## WHAT THE TASK REQUIRES
Scan the listing below for the word "data", then copy each line that has it.

## INFORMATION

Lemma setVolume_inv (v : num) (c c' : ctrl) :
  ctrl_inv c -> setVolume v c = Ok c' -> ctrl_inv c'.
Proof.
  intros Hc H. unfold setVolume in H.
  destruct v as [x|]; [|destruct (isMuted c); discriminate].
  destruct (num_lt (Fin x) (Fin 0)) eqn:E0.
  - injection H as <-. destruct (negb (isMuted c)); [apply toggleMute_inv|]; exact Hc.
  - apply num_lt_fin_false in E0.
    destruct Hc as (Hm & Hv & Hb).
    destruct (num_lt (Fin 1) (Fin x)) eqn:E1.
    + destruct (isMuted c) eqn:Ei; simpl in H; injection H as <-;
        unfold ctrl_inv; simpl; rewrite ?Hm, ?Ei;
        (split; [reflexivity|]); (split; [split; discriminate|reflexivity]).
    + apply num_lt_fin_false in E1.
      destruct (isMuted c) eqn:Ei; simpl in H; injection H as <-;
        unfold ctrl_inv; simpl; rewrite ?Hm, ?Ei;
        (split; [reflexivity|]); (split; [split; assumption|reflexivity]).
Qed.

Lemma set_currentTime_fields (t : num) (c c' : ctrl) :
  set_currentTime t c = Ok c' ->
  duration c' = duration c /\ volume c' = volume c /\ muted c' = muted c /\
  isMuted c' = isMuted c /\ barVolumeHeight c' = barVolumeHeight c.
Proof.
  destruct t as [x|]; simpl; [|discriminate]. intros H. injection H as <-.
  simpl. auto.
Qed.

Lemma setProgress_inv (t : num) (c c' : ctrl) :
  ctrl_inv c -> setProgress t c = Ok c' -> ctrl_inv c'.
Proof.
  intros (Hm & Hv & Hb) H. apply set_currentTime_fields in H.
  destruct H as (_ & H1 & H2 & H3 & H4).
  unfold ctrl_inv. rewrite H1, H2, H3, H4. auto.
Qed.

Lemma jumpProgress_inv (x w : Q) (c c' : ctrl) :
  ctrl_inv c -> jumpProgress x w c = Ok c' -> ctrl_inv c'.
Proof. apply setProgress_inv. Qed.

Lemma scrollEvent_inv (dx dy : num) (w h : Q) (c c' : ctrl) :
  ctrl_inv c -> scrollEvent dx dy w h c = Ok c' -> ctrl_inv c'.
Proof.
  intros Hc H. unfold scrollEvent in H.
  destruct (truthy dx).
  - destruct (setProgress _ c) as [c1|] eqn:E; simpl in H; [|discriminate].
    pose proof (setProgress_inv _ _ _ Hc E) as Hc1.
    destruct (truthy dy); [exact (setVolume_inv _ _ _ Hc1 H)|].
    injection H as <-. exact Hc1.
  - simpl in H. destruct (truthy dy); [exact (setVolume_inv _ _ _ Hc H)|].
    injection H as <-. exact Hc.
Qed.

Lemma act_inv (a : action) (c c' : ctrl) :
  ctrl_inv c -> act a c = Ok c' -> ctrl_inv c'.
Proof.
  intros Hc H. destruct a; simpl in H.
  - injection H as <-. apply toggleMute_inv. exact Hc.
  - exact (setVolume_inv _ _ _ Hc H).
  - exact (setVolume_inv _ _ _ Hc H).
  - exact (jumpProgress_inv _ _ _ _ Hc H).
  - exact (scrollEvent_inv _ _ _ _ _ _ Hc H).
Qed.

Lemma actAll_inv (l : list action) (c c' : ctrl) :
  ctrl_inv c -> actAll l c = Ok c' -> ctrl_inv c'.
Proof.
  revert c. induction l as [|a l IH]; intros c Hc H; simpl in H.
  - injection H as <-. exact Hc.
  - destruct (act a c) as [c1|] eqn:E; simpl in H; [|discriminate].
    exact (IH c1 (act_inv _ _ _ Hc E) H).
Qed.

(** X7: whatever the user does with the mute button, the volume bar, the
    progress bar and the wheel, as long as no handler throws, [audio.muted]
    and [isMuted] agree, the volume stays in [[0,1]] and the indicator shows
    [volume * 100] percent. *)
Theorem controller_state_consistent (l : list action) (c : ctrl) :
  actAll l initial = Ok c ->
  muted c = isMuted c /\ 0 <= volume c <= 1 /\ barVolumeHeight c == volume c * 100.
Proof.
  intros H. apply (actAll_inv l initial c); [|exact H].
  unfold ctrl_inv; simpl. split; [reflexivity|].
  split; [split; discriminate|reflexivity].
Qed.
--
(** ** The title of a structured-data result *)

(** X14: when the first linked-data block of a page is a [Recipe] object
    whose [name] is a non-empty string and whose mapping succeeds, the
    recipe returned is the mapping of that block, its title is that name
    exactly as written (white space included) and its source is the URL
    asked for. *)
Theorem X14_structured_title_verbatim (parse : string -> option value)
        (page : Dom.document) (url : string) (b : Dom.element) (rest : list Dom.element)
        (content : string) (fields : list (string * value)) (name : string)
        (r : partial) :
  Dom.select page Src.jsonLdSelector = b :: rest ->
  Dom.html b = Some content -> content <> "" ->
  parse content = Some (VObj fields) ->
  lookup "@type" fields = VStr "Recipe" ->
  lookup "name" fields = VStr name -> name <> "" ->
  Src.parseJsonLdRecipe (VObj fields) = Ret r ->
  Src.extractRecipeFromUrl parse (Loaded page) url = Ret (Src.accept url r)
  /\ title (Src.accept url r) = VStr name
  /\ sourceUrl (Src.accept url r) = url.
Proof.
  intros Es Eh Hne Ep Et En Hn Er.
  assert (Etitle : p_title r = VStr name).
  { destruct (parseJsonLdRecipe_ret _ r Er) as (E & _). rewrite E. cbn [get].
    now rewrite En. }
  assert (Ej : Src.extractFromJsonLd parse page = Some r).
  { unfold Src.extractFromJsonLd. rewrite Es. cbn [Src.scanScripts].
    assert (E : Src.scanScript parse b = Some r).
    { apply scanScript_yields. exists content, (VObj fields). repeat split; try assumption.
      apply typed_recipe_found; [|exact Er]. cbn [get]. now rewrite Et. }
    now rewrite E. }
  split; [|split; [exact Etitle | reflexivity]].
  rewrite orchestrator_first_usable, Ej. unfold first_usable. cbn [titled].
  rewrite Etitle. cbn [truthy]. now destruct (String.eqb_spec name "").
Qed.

## THE COMPLETED TASK
(** ** The title of a structured-data result *)
(** X14: when the first linked-data block of a page is a [Recipe] object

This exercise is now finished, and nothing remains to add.